Making a Difference for the Most Vulnerable Families in Baltimore 

  • Adam Kay
  • As with any other type of emergency first responder, natural gas utility workers are frequently community-focused individuals who care about protecting and serving people around them. Baltimore Gas and Electric (BGE) employee Bill Blevins exemplifies all of these virtues. Over the past five years, he’s advocated for foster families in his home community of Baltimore, Maryland, including as President of the Baltimore City Resource Parent Association. 

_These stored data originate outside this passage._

(** The receiver: an access point that knows the station, holds its key, and has not
    seen the frame's numbers. *)
Context (get : list Z → option nat) (ad2 : tx_adapter) (stas : list sta_tx) (radar due : bool) (no_amsdu : nat → bool).
Context (j : nat) (sta : sta_tx).
Record ap_receives : Prop := {
  ap_mode : ad2.(fw_state) .& WIFI_AP_STATE ≠ 0;
  ap_asoc : ad2.(fw_state) .& WIFI_ASOC_STATE ≠ 0;
  ap_auth : ad2.(dot11AuthAlgrthm) = dot11AuthAlgrthm_8021X;
  ap_get : get x.(x_addr).(XmitAttrib.ta) = Some j;
  ap_sta : stas !! j = Some sta;
  ap_open : sta.(ieee8021x_blocked) = false;
  ap_cipher : sta.(dot118021XPrivacy) = SecFrames.AES;
  ap_key : sta.(sta_UncstKey) = x.(x_sec).(XmitAttrib.UncstKey)
}.
Context (Hap : ap_receives).
Definition air_attr (enc0 seqn : Z) (R : list Z) : rx_attr :=
  RxAttr enc0 hl (if q then Z.to_nat x.(x_hdr).(priority) else 0%nat) q false seqn 0 R.
Definition air_info (seqn ack : Z) : rx_info :=
  Build_rx_info (air_read seqn)
    (Build_rx_addrs ad.(bssid) x.(x_addr).(XmitAttrib.ta) x.(x_addr).(dst) x.(x_addr).(XmitAttrib.ta) ad.(bssid))
    j false q (if q then Z.to_nat x.(x_hdr).(priority) else 0%nat) ack hl SecFrames.AES 8 8.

     Blevins and his wife Caitie first became foster parents in 2019. The couple now has two biological sons and three foster children, including two boys they recently adopted and a baby girl. 

    “We had our two biological children, and unfortunately were unable to have other ones,” said Blevins. “But fostering is something we’ve always talked about.” 

    In their first year of fostering, they faced a hard situation when a child they fostered for nine months—one they bonded with and loved—was removed from their home “in a really traumatic way. … That was a turning point for me and my wife. We were either going to stop fostering or look for avenues to get involved and make the process better,” said Bill Blevins.  

    Bill and Caitie became involved with the Baltimore City Resource Parent Association—a group advocating for foster parents in Baltimore—which had fallen by the wayside after members dropped out. Going strong now for four years, the association has partnered with other groups to offer support services to parents and children while it focuses on working with the city of Baltimore to find solutions to challenges in the foster system. 

    Their proudest achievement? A policy change that now allows foster parents to travel out of state with children in their care for vacations without getting authorization from the city. Baltimore foster parents are now only required to communicate their plans to the city before taking family vacations, rather than waiting for approval through a bureaucratic process. Foster families in Baltimore have already seen notable benefits from the new policy. 

    “Being able to change that policy has had a really big impact for foster parents and foster kids by providing stability for the kids, the biggest indicator of success,” confirmed Bill Blevins

    BGE has also supported Blevins’ work. Employees can log up to 750 volunteer hours and get that same amount in funds to support their organization. Blevins also earned BGE’s Powering Community Award in 2022, earning another $5,000 for the association. 

    “I have a great family and a great extended family, and there are children out there who don’t have that, and it breaks my heart,” said Blevins. “I believe I have been blessed to bless other people. This is the best way to really make a change.” 

    Our industry, like the Baltimore City Resource Parent Association, is lucky to have incredible people like Bill Blevins.